### Problem to work on
Across the listing below, how many lines hold "EmptyString"? Reply with the number by itself.

### Information
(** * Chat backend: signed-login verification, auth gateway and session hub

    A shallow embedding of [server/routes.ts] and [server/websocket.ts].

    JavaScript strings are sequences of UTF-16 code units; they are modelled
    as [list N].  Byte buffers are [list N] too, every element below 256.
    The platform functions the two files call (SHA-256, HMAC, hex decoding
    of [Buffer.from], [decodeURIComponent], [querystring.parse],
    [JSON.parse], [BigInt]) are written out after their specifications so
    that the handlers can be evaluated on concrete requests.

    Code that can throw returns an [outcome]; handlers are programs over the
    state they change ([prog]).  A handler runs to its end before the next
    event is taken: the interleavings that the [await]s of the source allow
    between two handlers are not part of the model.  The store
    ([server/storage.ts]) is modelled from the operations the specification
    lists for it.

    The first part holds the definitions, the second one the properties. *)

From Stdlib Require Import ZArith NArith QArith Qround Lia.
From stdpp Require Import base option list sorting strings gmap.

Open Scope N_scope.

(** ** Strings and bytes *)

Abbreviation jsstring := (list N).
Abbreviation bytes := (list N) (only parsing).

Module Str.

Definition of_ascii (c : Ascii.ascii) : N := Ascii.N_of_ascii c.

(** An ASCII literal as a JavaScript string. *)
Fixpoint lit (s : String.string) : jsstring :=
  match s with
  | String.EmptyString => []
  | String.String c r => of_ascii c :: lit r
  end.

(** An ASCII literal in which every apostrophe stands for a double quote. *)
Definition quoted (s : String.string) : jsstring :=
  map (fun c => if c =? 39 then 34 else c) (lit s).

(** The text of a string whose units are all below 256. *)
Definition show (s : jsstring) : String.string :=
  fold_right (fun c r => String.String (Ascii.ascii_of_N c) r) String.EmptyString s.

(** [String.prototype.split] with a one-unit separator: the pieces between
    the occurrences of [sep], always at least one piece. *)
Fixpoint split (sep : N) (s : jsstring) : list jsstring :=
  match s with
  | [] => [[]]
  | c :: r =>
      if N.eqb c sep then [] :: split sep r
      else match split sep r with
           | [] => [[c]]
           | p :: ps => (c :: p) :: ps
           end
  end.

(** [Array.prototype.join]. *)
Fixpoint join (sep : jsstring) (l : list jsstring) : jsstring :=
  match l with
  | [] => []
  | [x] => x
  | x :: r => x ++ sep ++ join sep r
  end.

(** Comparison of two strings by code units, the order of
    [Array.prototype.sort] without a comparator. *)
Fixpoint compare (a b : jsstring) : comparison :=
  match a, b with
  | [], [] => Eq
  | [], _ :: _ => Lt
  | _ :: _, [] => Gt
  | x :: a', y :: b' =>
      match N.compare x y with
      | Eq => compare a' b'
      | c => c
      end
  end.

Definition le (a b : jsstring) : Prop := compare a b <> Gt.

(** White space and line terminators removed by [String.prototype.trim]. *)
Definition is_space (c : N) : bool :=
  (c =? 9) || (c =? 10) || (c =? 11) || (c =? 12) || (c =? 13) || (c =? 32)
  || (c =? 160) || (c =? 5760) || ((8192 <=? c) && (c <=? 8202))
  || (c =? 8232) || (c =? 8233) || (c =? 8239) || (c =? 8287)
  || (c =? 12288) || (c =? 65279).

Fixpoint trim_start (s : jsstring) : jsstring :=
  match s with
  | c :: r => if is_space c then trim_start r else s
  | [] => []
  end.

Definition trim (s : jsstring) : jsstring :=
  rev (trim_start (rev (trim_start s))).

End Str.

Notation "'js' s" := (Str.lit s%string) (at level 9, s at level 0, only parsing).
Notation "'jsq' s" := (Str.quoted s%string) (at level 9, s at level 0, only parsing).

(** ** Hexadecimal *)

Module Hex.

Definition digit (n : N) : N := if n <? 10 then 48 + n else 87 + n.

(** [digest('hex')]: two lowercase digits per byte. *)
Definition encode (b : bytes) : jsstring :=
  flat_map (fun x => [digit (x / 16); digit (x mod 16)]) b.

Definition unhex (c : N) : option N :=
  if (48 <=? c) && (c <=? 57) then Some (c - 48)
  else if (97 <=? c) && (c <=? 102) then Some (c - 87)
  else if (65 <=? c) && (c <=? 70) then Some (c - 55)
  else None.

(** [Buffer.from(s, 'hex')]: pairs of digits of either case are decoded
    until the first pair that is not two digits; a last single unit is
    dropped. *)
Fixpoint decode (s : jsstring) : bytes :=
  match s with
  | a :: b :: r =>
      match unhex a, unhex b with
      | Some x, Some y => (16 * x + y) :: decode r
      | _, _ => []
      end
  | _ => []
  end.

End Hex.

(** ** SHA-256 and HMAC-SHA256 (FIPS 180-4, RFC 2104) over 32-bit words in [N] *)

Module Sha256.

### Answer for this exercise
2